Fue una sesión de sexo oral y manual que nos encontró en el estudio, sentados sobre un sofá de cuero, que por su buen estado de conservación, asumí como de poca utilización por ella o por los miembros de su familia. Mi cara estuvo enterrada en su entrepierna por largos minutos, en ese cuarto decorado por diplomas, un par de cuadros, un par de lámparas, una pequeña mesa, una biblioteca, y pisos y anaqueles de madera. Toda esa ambientación pasó desapercibida en primera instancia, pues yo solo tenía ojos para esa apetitosa vagina.
Célico fue ese momento en que sus fluidos escaparon incontrolablemente de su ser, no solo recubriendo mi rostro, sino el sillón y parte del suelo. Qué delicia verla sucumbir ante el tanteo de mis dedos y el masaje de mis labios y mi lengua.
Su
dormitorio, ese que compartía a diario con Luis Gabriel, también fue testigo de
nuestras faenas del goce, es más, diría que fue el lugar de su casa en el que
más culeamos. De pie sobre la cama, al borde de esta, en el suelo junto a un
ventanal, en fin, a su habitación sí que le sacamos provecho. Aunque hubo una
ocasión digna de recordación, una mañana dominical que terminó con el
descontrol urofílico de Luciana sobre su propio lecho matrimonial.
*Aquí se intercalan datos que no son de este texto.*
Lemma refresh_success_witness :
  let w := Sample.world in
  let res := {| ok := true; body := "tree" |} in
  Sample.serving (sent w) (GetTree (Some "Genesis.1")) = Return res /\
  ok res = true /\
  Sample.asTree (body res) = Return Sample.treeData /\
  exists w',
    refresh Sample.serving Sample.noJson Sample.asTree (Some "Genesis.1") w =
    (Return tt, w') /\
    nodes (tree w') ≡ₚ TreeResponse.nodes Sample.treeData /\
    StronglySorted slotOrder (nodes (tree w')) /\
    (forall k, filter (fun n => slotsStart n = k) (nodes (tree w')) =
               filter (fun n => slotsStart n = k)
                 (TreeResponse.nodes Sample.treeData)) /\
    mothers (tree w') = buildEdgeMap (TreeResponse.edges Sample.treeData) /\
    (forall x, x ∈ edited (tree w') <->
       exists e, e ∈ TreeResponse.edges Sample.treeData /\ from e = x /\
                 source e = user) /\
    error (tree w') = None /\
    loading (tree w') = false /\
    length (sent w') = S (length (sent w)).
Proof.
  intros w res.
  split; [reflexivity|]. split; [reflexivity|]. split; [reflexivity|].
  exact (refresh_success Sample.serving Sample.noJson Sample.asTree
           (Some "Genesis.1") w res Sample.treeData eq_refl eq_refl eq_refl).
Defined.

(** X4. [refresh] never throws: it always completes normally with
    [loading] off, having sent exactly one request and set no timer; and
    whenever it ends with an error message set, the node list, the
    mothers map and the edited set are the ones from before the call. *)
Theorem refresh_settles
    (server : list Request -> Request -> Completion Response)
    (JSON_parse : string -> Completion JsValue)
    (json_as_tree : string -> Completion TreeResponse.TreeResponseDTO)
    (scope : option string) (w : World) :
  (refresh server JSON_parse json_as_tree scope w).1 = Return tt /\
  loading (tree (refresh server JSON_parse json_as_tree scope w).2) = false /\
  mutating (tree (refresh server JSON_parse json_as_tree scope w).2) =
    mutating (tree w) /\
  length (sent (refresh server JSON_parse json_as_tree scope w).2) =
    S (length (sent w)) /\
  timers (refresh server JSON_parse json_as_tree scope w).2 = timers w /\
  (error (tree (refresh server JSON_parse json_as_tree scope w).2) <> None ->
   nodes (tree (refresh server JSON_parse json_as_tree scope w).2) = nodes (tree w) /\
   mothers (tree (refresh server JSON_parse json_as_tree scope w).2) = mothers (tree w) /\
   edited (tree (refresh server JSON_parse json_as_tree scope w).2) = edited (tree w)).
Proof.
  unfold refresh, fetchTree, bind, tryFinally, tryCatch, modify.
  unfold fetch at 1. simpl.
  destruct (server _ _) as [res|e]; simpl.
  - destruct (ok res) eqn:Hok.
    + unfold handleResponse. rewrite Hok. unfold liftCompletion.
      destruct (json_as_tree (body res)) as [data|e]; simpl;
        rewrite length_app; simpl; repeat split; try done; lia.
    + rewrite handleResponse_not_ok by done. simpl.
      rewrite length_app; simpl; repeat split; try done; lia.
  - rewrite length_app; simpl; repeat split; try done; lia.
Qed.

(** ** The incremental update against a refetch *)

(** X5. When the child of a mutation's edge [e] has an edge in the list
    the mirror was loaded from, applying [e] to the mirror gives the
    mothers map and the edited set that loading the list with the
    child's edge replaced by [e] would give. *)
Theorem applyEdgeUpdate_as_refetch (edges : list EdgeDTO) (e : EdgeDTO)
    (st : TreeState) :
  from e ∈ from <$> edges ->
  mothers st = buildEdgeMap edges ->
  edited st = userEdited edges ->
  mothers (applyEdgeUpdate e st) =
    buildEdgeMap ((fun x => if decide (from x = from e) then e else x) <$> edges) /\
  edited (applyEdgeUpdate e st) =
    userEdited ((fun x => if decide (from x = from e) then e else x) <$> edges).
Proof.
  intros Hin Hmothers Hedited.
  set (g := fun x : EdgeDTO => if decide (from x = from e) then e else x).
  assert (forall x, from (g x) = from x) as Hfrom.
  { intros x. unfold g. by destruct (decide (from x = from e)). }
  apply list_elem_of_fmap in Hin as (y & Hy & Hyin).
  split.
  - apply map_eq. intros k.
    unfold applyEdgeUpdate, setEdited, setMothers. simpl. rewrite Hmothers.
    unfold buildEdgeMap. rewrite !(foldl_insert_lookup from to).
    destruct (decide (from e = k)) as [<-|Hne].
    + rewrite lookup_insert_eq.
      assert (exists x, last (filter (fun x => from x = from e) (g <$> edges)) = Some x)
        as [x Hx].
      { apply last_is_Some. intros E.
        apply (filter_nil_not_elem_of _ _ (g y) E).
        - by rewrite Hfrom.
        - by apply list_elem_of_fmap_2. }
      rewrite Hx. apply last_Some_elem_of, list_elem_of_filter in Hx as [Hx1 Hx2].
      apply list_elem_of_fmap in Hx2 as (z & -> & Hz).
      rewrite Hfrom in Hx1. unfold g. by rewrite decide_True.
    + rewrite lookup_insert_ne by done.
      rewrite (foldl_insert_lookup from to).
      assert (filter (fun x => from x = k) (g <$> edges) =
              filter (fun x => from x = k) edges) as ->; [|done].
      clear Hy Hyin Hmothers Hedited. induction edges as [|z l IH]; [done|].
      rewrite fmap_cons, !filter_cons, Hfrom, IH.
      destruct (decide (from z = k)) as [Hz|]; [|done].
      unfold g. rewrite decide_False by congruence. done.
  - apply set_eq. intros x.
    unfold applyEdgeUpdate, setEdited, setMothers. simpl. rewrite Hedited.
    rewrite userEdited_spec.
    assert (x ∈ (match source e with
                 | original => userEdited edges ∖ {[from e]}
                 | user => {[from e]} ∪ userEdited edges
                 end) <->
            (x = from e /\ source e = user) \/
            (x <> from e /\ x ∈ userEdited edges)) as ->.
    { destruct (source e) eqn:Hs.
      - rewrite elem_of_difference, elem_of_singleton.
        split; [intros [? ?]; right; done|].
        intros [[_ ?]|[? ?]]; done.
      - rewrite elem_of_union, elem_of_singleton.
        destruct (decide (x = from e)); split; try tauto; intros [[? ?]|[? ?]]; auto. }
    rewrite userEdited_spec. split.
    + intros [[-> Hs]|(Hne & e' & He' & <- & Hs)].
      * exists e. split; [|done].
        apply list_elem_of_fmap. exists y. split; [|done].
        unfold g. by rewrite decide_True.
      * exists e'. split; [|done].
        apply list_elem_of_fmap. exists e'. split; [|done].
        unfold g. by rewrite decide_False.
    + intros (e' & He' & <- & Hs).
      apply list_elem_of_fmap in He' as (z & -> & Hz). unfold g in *.
      destruct (decide (from z = from e)) as [Heq|Hne].
      * left. done.
      * right. split; [done|]. eauto.
Qed.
No sé
exactamente bien que fue lo que hice ese día para provocarle esa reacción, solo
sé que la tenía en cuatro, la penetraba con cierta sutileza, con más cariño que
fogosidad, y de repente estalló.
Luciana
tuvo que cambiar el tendido una vez que finalizó el coito, pues no podía haber
evidencia alguna de su deleite al momento del regreso de su marido a casa.
También
me di el lujo de conocer la amplia gama de juguetes sexuales de Luciana,
juguetes que ella me enseñó a utilizar para complacerla, para hacerla delirar. Todo
eso quedó en mis registros fílmicos. Soy un afortunado.